Doe was arrested, fingerprinted, photographed, and held in a detention facility. The government agents did not notify Doe’s parents. Doe’s mother, who lives in Tijuana, Mexico, was notified of her son’s arrest by a defense investigator.

The next morning, April 29, agents transported Doe to another detention center, where he was questioned at about 11:00 a.m. Material witnesses were interviewed at about 1:00 p.m. Doe was taken to the metropolitan correctional center that afternoon. He appeared before a magistrate for arraignment at 9:00 a.m. the following morning, April 30, when an information was filed charging him with juvenile delinquency under 18 U.S.C. § 5032 (1976) for unlawful transportation of illegal aliens in violation of 8 U.S.C. § 1324(a)(2) (1976).' Doe was tried on stipulated facts and adjudged a juvenile delinquent.

Fourth Amendment Claim

Regardless of whether we apply a clearly erroneous standard, United States v. Post, 607 F.2d 847, 849 (9th Cir.1979), or conduct an independent review, United States v. One Twin Engine Beech Airplane, 533 F.2d 1106, 1108 (9th Cir.1976), we hold that the district court did not err in denying Doe’s motion to suppress evidence obtained from the stop of appellant’s car. The border patrol agents lawfully stopped the car on the founded suspicion it harbored aliens illegally. See United States v. Roberts, 470 F.2d 858, 859 (9th Cir.1972), cert. denied, 413 U.S. 920, 93 S.Ct. 3071, 37 L.Ed.2d 1042 (1973) . We stress that only the facts known to the agents before they turned on their red signal lights may be considered by the court in determining whether founded suspicion existed. United States v. Morrison, 546 F.2d 319, 320 (9th Cir.1976). Those facts are: the area is used to avoid the San Clemente checkpoint; the car drove south riding high and returned heavily laden; and the agents who stopped the car sufficiently identified it by color and kind as the one to which the first agent alerted them.

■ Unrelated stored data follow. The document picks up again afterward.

Lemma foldl_headers {A} (f : http_response -> A -> http_response) lb ts r :
  (forall r t, f (set_rs_headers lb r) t = set_rs_headers lb (f r t)) -> foldl f (set_rs_headers lb r) ts = set_rs_headers lb (foldl f r ts).
Proof. intros Hf. revert r. induction ts as [|t ts IH]; intros r; cbn [foldl]; [done|]. by rewrite Hf, IH. Qed.

Lemma allow_retry_headers req lb r : allow_retry req (set_rs_headers lb r) = set_rs_headers lb (allow_retry req r).
Proof. unfold allow_retry. by destruct (ra_auth (req_auth req)). Qed.

Lemma www_authenticate_headers req line lb r : http_parse_www_authenticate req line (set_rs_headers lb r) = with_headers lb (http_parse_www_authenticate req line r).
Proof.
  unfold http_parse_www_authenticate. destruct (http_token false line) as [[[name v]|] rest]; [|done]. change (rs_auth (set_rs_headers lb r)) with (rs_auth r).
  destruct (find_authentication name) as [[]|], (rs_auth r); try done; unfold http_parse_basic_auth, http_parse_digest_auth, with_headers; cbn [fst snd]; f_equal.
  - apply (allow_retry_headers req lb (set_rs_auth (Some http_basic_auth) r)).
  - change (set_rs_auth ?v (set_rs_headers lb r)) with (set_rs_headers lb (set_rs_auth v r)). by rewrite (foldl_headers _ _ _ _ (digest_field_headers lb)), allow_retry_headers.
Qed.

Lemma parse_header_headers req line lb r : http_parse_header req line (set_rs_headers lb r) = with_headers lb (http_parse_header req line r).
Proof.
  unfold http_parse_header. destruct (find_byte 58 line) as [sep|]; [|done]. set (v := skip_spaces _). repeat case_match; try done.
  - unfold http_parse_transfer_encoding. by case_match.
  - unfold http_parse_connection, with_headers. cbn [fst snd]. by rewrite (foldl_headers _ _ _ _ (connection_token_headers lb)).
  - unfold http_parse_content_length. destruct (strtoul_string v 10). by case_decide.
  - unfold http_parse_retry_after. by destruct (strtoul_string v 10).
  - apply www_authenticate_headers.
Qed.

(** The parser of the headers sees the lines. *)
Lemma headers_loop_lines fuel req lb r lines :
  Forall trailer_ok lines -> (length lines < fuel)%nat -> headers_loop fuel req (stored (lines ++ [[]])) (set_rs_headers lb r) = with_headers lb (header_lines req lines r).
Proof.
  intros Hok. revert fuel r. induction Hok as [|l lines [Hl Hne] Hok IH]; intros [|fuel] r Hf; cbn [length] in Hf; try lia; [done|].
  change (stored ((l :: lines) ++ [[]])) with ((l ++ [0]) ++ stored (lines ++ [[]])). cbn [headers_loop header_lines]. rewrite <- app_assoc. cbn [app]. rewrite until_nul_app by (by apply line_ok_nul). rewrite decide_False by done.
  rewrite parse_header_headers. destruct (http_parse_header req l r) as [[[]|rc] r']; cbn [with_headers fst snd]; [|done].
  replace (drop (S (length l)) (l ++ 0 :: stored (lines ++ [[]]))) with (stored (lines ++ [[]])); [apply IH; lia|]. rewrite drop_app_ge by lia. by replace (S (length l) - length l)%nat with 1%nat by lia.
Qed.

Lemma length_stored lines : (length lines <= length (stored lines))%nat.
Proof. induction lines as [|l lines IH]; [done|]. change (stored (l :: lines)) with ((l ++ [0]) ++ stored lines). rewrite !length_app. cbn [length]. lia. Qed.

Lemma parse_headers_lines req lines n :
  Forall trailer_ok lines -> lines <> [] ->
  let lb := LineBuffer (stored (lines ++ [[]])) n in http_parse_headers req (set_rs_headers lb no_response) = with_headers lb (response_lines req lines no_response).
Proof.
  intros Hok Hne lb. destruct lines as [|l lines]; [done|]. apply Forall_cons in Hok as [[Hl Hnl] Hok]. unfold http_parse_headers. change (lb_data (rs_headers (set_rs_headers lb no_response))) with ((l ++ [0]) ++ stored (lines ++ [[]])).
  rewrite <- app_assoc. cbn [app]. rewrite until_nul_app by (by apply line_ok_nul). rewrite parse_status_headers. cbn [response_lines]. destruct (http_parse_status l no_response) as [[[]|rc] r']; cbn [with_headers fst snd]; [|done].
  replace (drop (S (length l)) (l ++ 0 :: stored (lines ++ [[]]))) with (stored (lines ++ [[]])); [|rewrite drop_app_ge by lia; by replace (S (length l) - length l)%nat with 1%nat by lia].
  apply headers_loop_lines; [done|]. pose proof (length_stored (lines ++ [[]])) as Hs. rewrite length_app in *. cbn [length] in *. lia.
Qed.

Lemma framed_headers delimited rsp lb stream content : framed delimited rsp stream content -> framed delimited (set_rs_headers lb rsp) stream content.
Proof. intros []; [by apply framed_length|by apply framed_chunked]. Qed.

Section reception.
Context {W : Type} `{HttpRecipient W}.
Context (delimited : bool) (total : list Z) (Htotal : Z.of_nat (length total) < 2 ^ 62).
(* ===== verification/ArpCache.v ===== *)
(** * Packets that wait for a neighbour (theorems on Arp)

    Whatever is sent, received, discarded and timed out, the packets for a
    neighbour leave the cache once and in the order in which they were sent, and
    only to an address that was announced for the neighbour
    ([neighbour_packets_in_order]).  A request for the address of another host
    is answered by it, and the answer releases the packets ([arp_resolves]). *)

From S2P Require Import Prelude CMem Arp.

(** ** What the device is given *)

Inductive output_event := out_sent (iobuf : list Z) (nd : nat) (proto : net_protocol) (ll_dest : list Z) | out_failed (nd : nat) (iobuf : list Z).

Class NeighbourTrace (W : Type) `{NeighbourEnv W} := {
  output : W -> list output_event;
  nd_net_tx_output iobuf nd proto ll_dest ll_source w : output (nd_net_tx iobuf nd proto ll_dest ll_source w).2 = output w ++ [out_sent iobuf nd proto ll_dest];
  nd_tx_err_output nd iobuf rc w : output (nd_tx_err nd iobuf rc w) = output w ++ [out_failed nd iobuf];
  nd_alloc_output w : output (nd_alloc w).2 = output w;
}.

(** A neighbour: the device, the protocol and the address. *)
Definition nkey : Type := nat * net_protocol * list Z.
Definition key_of (nb : neighbour) : nkey := (nb_netdev nb, nb_protocol nb, nb_net_dest nb).
Definition the_key (nd : nat) (proto : net_protocol) (net_dest : list Z) : nkey := (nd, proto, take (net_addr_len proto) net_dest).

(** ** Executions *)

Inductive neighbour_event :=
| ev_tx (iobuf : list Z) (nd : nat) (proto : net_protocol) (net_dest net_source ll_source : list Z)
| ev_arp (iobuf : list Z) (nd : nat)
| ev_define (nd : nat) (proto : net_protocol) (net_dest ll_dest : list Z)
| ev_expired (i : nat) (fail : bool)
| ev_flush (nd : nat)
| ev_discard.

Section executions.
Context {W : Type} `{NeighbourTrace W}.

Definition apply_event (e : neighbour_event) (s : ncache) : ncache :=
  match e with
  | ev_tx iobuf nd proto net_dest net_source ll_source => (arp_tx iobuf nd proto net_dest net_source ll_source s).2
  | ev_arp iobuf nd => (arp_rx iobuf nd s).2
  | ev_define nd proto net_dest ll_dest => (neighbour_define nd proto net_dest ll_dest s).2
  | ev_expired i fail => match nc_neighbours s !! i with Some nb => if nb_timer nb then neighbour_expired i fail s else s | None => s end
  | ev_flush nd => neighbour_flush nd s
  | ev_discard => (neighbour_discard s).2
  end.

Definition run (es : list neighbour_event) (s : ncache) : ncache := foldl (fun s e => apply_event e s) s es.

(** The packets for a neighbour that an event hands to the cache: those for
    which there is an entry, or memory for one. *)
Definition accepts (k : nkey) (e : neighbour_event) (s : ncache) : list (list Z) :=
  match e with
  | ev_tx iobuf nd proto net_dest _ _ =>
    if decide (the_key nd proto net_dest = k) then
      match neighbour_find nd proto net_dest (nc_neighbours s) with Some _ => [iobuf] | None => if (alloc s).1 then [iobuf] else [] end
    else []
  | _ => []
  end.

Fixpoint accepted (k : nkey) (es : list neighbour_event) (s : ncache) : list (list Z) :=
  match es with [] => [] | e :: es => accepts k e s ++ accepted k es (apply_event e s) end.

(** The link-layer addresses that an event announces for a neighbour. *)
Definition announces (k : nkey) (e : neighbour_event) : list (list Z) :=
  match e with
  | ev_arp iobuf nd =>
    match arp_find_protocol (ar_pro iobuf) with
    | Some proto => if decide (the_key nd proto (drop (arp_sender_pa iobuf) iobuf) = k) then [field (arp_sender_ha iobuf) (nd_ll_addr_len nd) iobuf] else []
    | None => []
    end
  | ev_define nd proto net_dest ll_dest => if decide (the_key nd proto net_dest = k) then [take (nd_ll_addr_len nd) ll_dest] else []
  | _ => []
  end.

Definition announced (k : nkey) (es : list neighbour_event) : list (list Z) := concat (map (announces k) es).

(** The packets of a neighbour are told apart from others by [tag]. *)
Context (tag : list Z -> nkey).

Definition event_ok (e : neighbour_event) : Prop :=
  match e with
  | ev_tx iobuf nd proto net_dest _ _ => tag iobuf = the_key nd proto net_dest
  | ev_define nd _ _ ll_dest => (nd_ll_addr_len nd <= length ll_dest)%nat
  | _ => True
  end.

(** What has left the cache of the packets for a neighbour. *)
Definition leaves (k : nkey) (o : output_event) : list (list Z) :=
  match o with
  | out_sent iobuf _ proto _ => if decide (proto <> arp_protocol /\ tag iobuf = k) then [iobuf] else []
  | out_failed _ iobuf => if decide (tag iobuf = k) then [iobuf] else []
  end.

Definition gone (k : nkey) (out : list output_event) : list (list Z) := concat (map (leaves k) out).

(** What waits. *)
Definition waits (k : nkey) (nb : neighbour) : list (list Z) := if decide (key_of nb = k) then nb_tx_queue nb else [].
Definition waiting (k : nkey) (l : list neighbour) : list (list Z) := concat (map (waits k) l).

(** ** The invariant *)

Definition entry_ok (nb : neighbour) : Prop := Forall (fun p => tag p = key_of nb) (nb_tx_queue nb) /\ (nb_timer nb = false -> nb_tx_queue nb = []).

Definition cache_ok (l : list neighbour) : Prop := NoDup (map key_of l) /\ Forall entry_ok l.
Lemma perform_keeps_integrity (a : action) (s : GameMakerIDE.t) :
  referential_integrity s -> referential_integrity (perform a s).
Proof.
  intros [Ho Hl]. destruct a; simpl.
  - (* add_background *)
    unfold GameMakerIDE.add_background.
    destruct dlg as [[[[[[name mode] color] img_bytes] img_format] tiled]|]; [|done].
    split; simpl; [done|].
    eapply valid_levels_mono; [| |exact Hl]; rewrite ?len_app; simpl; unfold len; simpl; lia.
  - (* rename_background *)
    unfold GameMakerIDE.rename_background.
    destruct (selected_in _ _); [|done]. destruct dlg as [name ok].
    destruct (ok && strip_nonempty name); [|done].
    split; simpl; [done|].
    eapply valid_levels_mono; [| |exact Hl]; rewrite ?len_setitem; lia.
  - (* delete_background *)
    unfold GameMakerIDE.delete_background.
    destruct (selected_in _ _) as [k|] eqn:Hk; [|done].
    apply selected_in_Some in Hk as [_ Hk]. destruct confirm; [|done].
    split; simpl; [done|].
    apply Forall_fmap. eapply Forall_impl; [exact Hl|].
    intros lvl. by apply cascade_background_valid.
  - (* on_background_selected *) done.
  - (* add_sprite *)
    unfold GameMakerIDE.add_sprite.
    destruct dlg as [[[name img_bytes] img_format]|]; [|done].
    split; simpl; [|done].
    eapply valid_objects_mono; [|exact Ho]. rewrite len_app. unfold len; simpl; lia.
  - (* rename_sprite *)
    unfold GameMakerIDE.rename_sprite.
    destruct (selected_in _ _); [|done]. destruct dlg as [name ok].
    destruct (ok && strip_nonempty name); [|done].
    split; simpl; [|done].
    eapply valid_objects_mono; [|exact Ho]. rewrite len_setitem. lia.
  - (* delete_sprite *)
    unfold GameMakerIDE.delete_sprite.
    destruct (selected_in _ _) as [k|] eqn:Hk; [|done].
    apply selected_in_Some in Hk as [_ Hk]. destruct confirm; [|done].
    split; simpl.
    + apply Forall_fmap. eapply Forall_impl; [exact Ho|].
      intros obj. by apply cascade_sprite_valid.
    + eapply valid_levels_mono; [| |exact Hl]; rewrite ?len_fmap; lia.
  - (* on_sprite_selected *) done.
  - (* add_object *)
    unfold GameMakerIDE.add_object. destruct dlg as [name ok].
    destruct (negb ok || negb (strip_nonempty name)); [done|].
    split; simpl.
    + apply Forall_app. split; [done|]. by repeat constructor.
    + eapply valid_levels_mono; [| |exact Hl]; rewrite ?len_app; unfold len; simpl; lia.
  - (* rename_object *)
    unfold GameMakerIDE.rename_object.
    destruct (selected_in _ _); [|done]. destruct dlg as [name ok].
    destruct (ok && strip_nonempty name); [|done].
    split; simpl.
    + by apply Forall_setitem.
    + eapply valid_levels_mono; [| |exact Hl]; rewrite ?len_setitem; lia.
  - (* delete_object *)
    unfold GameMakerIDE.delete_object.
    destruct (selected_in _ _) as [k|] eqn:Hk; [|done].
    apply selected_in_Some in Hk as [_ Hk]. destruct confirm; [|done].
    split; simpl.
    + by apply Forall_del.
    + apply Forall_fmap. eapply Forall_impl; [exact Hl|].
      intros lvl. by apply cascade_object_valid.
  - (* on_object_selected *) done.
  - (* add_level *)
    unfold GameMakerIDE.add_level. destruct dlg as [name ok].
    destruct (negb ok || negb (strip_nonempty name)); [done|].
    split; simpl; [done|].
    apply Forall_app. split; [done|]. constructor; [|done].
    split; simpl; [|done].
    destruct (GameMakerIDE.backgrounds s); simpl; [done|]. unfold len; simpl; lia.
  - (* rename_level *)
    unfold GameMakerIDE.rename_level.
    destruct (selected_in _ _); [|done]. destruct dlg as [name ok].
    destruct (ok && strip_nonempty name); [|done].
    split; simpl; [done|]. by apply Forall_setitem.
  - (* delete_level *)
    unfold GameMakerIDE.delete_level.
    destruct (selected_in _ _) as [k|]; [|done]. destruct confirm; [|done].
    simpl. assert (Forall (valid_level (GameMakerIDE.backgrounds s) (GameMakerIDE.objects s))
                     (del (GameMakerIDE.levels s) k)) as Hd by by apply Forall_del.
    destruct (del (GameMakerIDE.levels s) k); split; done.
  - (* on_level_selected *) done.
Qed.

(** The project that [__init__] builds is such a document. *)
Lemma init_integrity : referential_integrity GameMakerIDE.init.
Proof. apply (bool_decide_unpack _). vm_compute. exact I. Qed.

(** C1. From a document whose foreign keys are all [None] or valid,
    every state observed along a sequence of add, rename, delete and
    row-selection actions has all its foreign keys ([sprite_index] of the
    object types, [background_index] of the levels, [object_index] of the
    instances) [None] or valid. *)
Theorem integrity_after_each_action (acts : list action) (s : GameMakerIDE.t) :
  referential_integrity s -> Forall referential_integrity (trace acts s).
Proof.
  revert s. induction acts as [|a acts IH]; intros s Hs; simpl; constructor.
  - by apply perform_keeps_integrity.
  - by apply IH, perform_keeps_integrity.
Qed.

(** ** Rejected input: the size and the name dialogs *)

Lemma setitem_lookup {A} (l : list A) (k : Z) (f : A -> A) (a : A) :
  0 <= k -> l !! Z.to_nat k = Some a -> setitem l k f !! Z.to_nat k = Some (f a).
Proof. intros _ H. unfold setitem. by rewrite list_lookup_alter_eq, H. Qed.

Lemma current_level_lookup (s : GameMakerIDE.t) (idx : Z) :
  GameMakerIDE.current_level_index s = Some idx ->
  exists lvl, GameMakerIDE.levels s !! Z.to_nat idx = Some lvl /\ 0 <= idx.
Proof.
  unfold GameMakerIDE.current_level_index. intros [_ H]%selected_in_Some.
  destruct (lookup_lt_is_Some_2 (GameMakerIDE.levels s) (Z.to_nat idx)) as [lvl Hl].
  - unfold len in H. lia.
  - exists lvl. split; [done|lia].
Qed.


(** The blank names are those made of white space only. *)
Lemma strip_nonempty_false (name : string) :
  strip_nonempty name = false <-> all_space name = true.
Proof.
  induction name as [|c name IH]; simpl; [done|].
  destruct (is_space c); simpl; [exact IH|]. split; discriminate.
Qed.



(** ** The selection after a load *)

(** What the loader does with the selection: after a load that
    succeeds each of the three selections is the index stored in the
    file, or, when the file has none or [null], 0 if the collection has
    entries and [None] if it has not. *)
Lemma load_selection_result (data : json) (s s' : GameMakerIDE.t) :
  load_selection data s = (s', Ok ()) ->
  exists lvl obj bg,
    dict_get data "selected_level_index" ≫= as_opt_int = Ok lvl
    /\ dict_get data "selected_object_index" ≫= as_opt_int = Ok obj
    /\ dict_get data "selected_background_index" ≫= as_opt_int = Ok bg
    /\ GameMakerIDE.levels s' = GameMakerIDE.levels s
    /\ GameMakerIDE.objects s' = GameMakerIDE.objects s
    /\ GameMakerIDE.backgrounds s' = GameMakerIDE.backgrounds s
    /\ GameMakerIDE.selected_level_index s' = redefault (GameMakerIDE.levels s) lvl
    /\ GameMakerIDE.selected_object_index s' = redefault (GameMakerIDE.objects s) obj
    /\ GameMakerIDE.selected_background_index s'
       = redefault (GameMakerIDE.backgrounds s) bg.
Proof.
  unfold load_selection, and_then, assign_selection, settle_selection.
  destruct (dict_get data "selected_level_index" ≫= as_opt_int) as [lvl|]; [|done].
  destruct (dict_get data "selected_object_index" ≫= as_opt_int) as [obj|]; [|done].
  destruct (dict_get data "selected_background_index" ≫= as_opt_int) as [bg|]; [|done].
  intros [= <-]. exists lvl, obj, bg. by split_and!.
Qed.

(** C8 does not hold of the code.  The file [stale_selection_file]
    loads without error, and the stored selection of object 5 (of one)
    and of background 3 (of none) is kept as it is: neither is an index
    of its collection afterwards.  A left click on the canvas then places
    an instance of object type 5, which breaks referential integrity, and
    the next click raises [IndexError] in [contains_point]. *)
Theorem open_project_keeps_stale_selection :
  let r := open_project (Parsed stale_selection_file) GameMakerIDE.init in
  let s := fst r in
  snd r = Information "Open" "Project opened successfully!"
  /\ length (GameMakerIDE.objects s) = 1%nat
  /\ GameMakerIDE.selected_object_index s = Some 5
  /\ selected_in (GameMakerIDE.selected_object_index s) (GameMakerIDE.objects s) = None
  /\ GameMakerIDE.backgrounds s = []
  /\ GameMakerIDE.selected_background_index s = Some 3
  /\ exists s',
       mousePressEvent codec16 LeftButton 40 40 s = Ok s'
       /\ ~ referential_integrity s'
       /\ mousePressEvent codec16 LeftButton 40 40 s' = Raise IndexError.
Proof.
  cbv zeta.
  repeat (split; [vm_compute; reflexivity|]).
  eexists. split; [vm_compute; reflexivity|]. split; [|vm_compute; reflexivity].
  intros [_ Hl]. apply Forall_inv in Hl as [_ Hi]. apply Forall_inv in Hi.
  unfold valid_instance in Hi. vm_compute in Hi. destruct Hi as [_ Hi]. discriminate.
Qed.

In United States v. Bugarin-Casas, 484 F.2d 853 (9th Cir.1973), cert. denied, 414 U.S. 1136, 94 S.Ct. 881, 38 L.Ed.2d 762 (1974) , this court held there was founded suspicion where the car was riding low, the driver was alone, and the model of the car had been used before to smuggle aliens in a floor compartment. There was also founded suspicion in United States v. Roberts, where the car was ninety miles from the Mexican border, the route it was driving was used frequently to bypass a checkpoint, the rear of the car was riding low, and someone was slouched down in the front passenger’s seat. 470 F.2d at 859. The district court’s denial of the motion to suppress is affirmed.

Juvenile Delinquency Act

Doe argues on appeal that the information should have been dismissed by the trial court for three alleged violations of the Act. 2 First, Doe’s parents were not immediately notified by border patrol agents of Doe’s arrest. Second, Doe was fingerprinted and photographed without a judge’s con *822 sent. Third, Doe was detained for an unreasonably long time before appearing before a magistrate.

Section 5033 of the Act provides that whenever a juvenile is taken into custody for a delinquent act, the arresting officer shall immediately notify the juvenile’s parents. 3 Failure to notify may also give rise to a constitutional violation on due process grounds. In re Gault, 387 U.S. 1, 31, 34, 87 S.Ct. 1428, 1445, 1447, 18 L.Ed.2d 527 (1967); see also McKeiver v. Pennsylvania, 403 U.S. 528, 532, 91 S.Ct. 1976, 1980, 29 L.Ed.2d 647 (1971).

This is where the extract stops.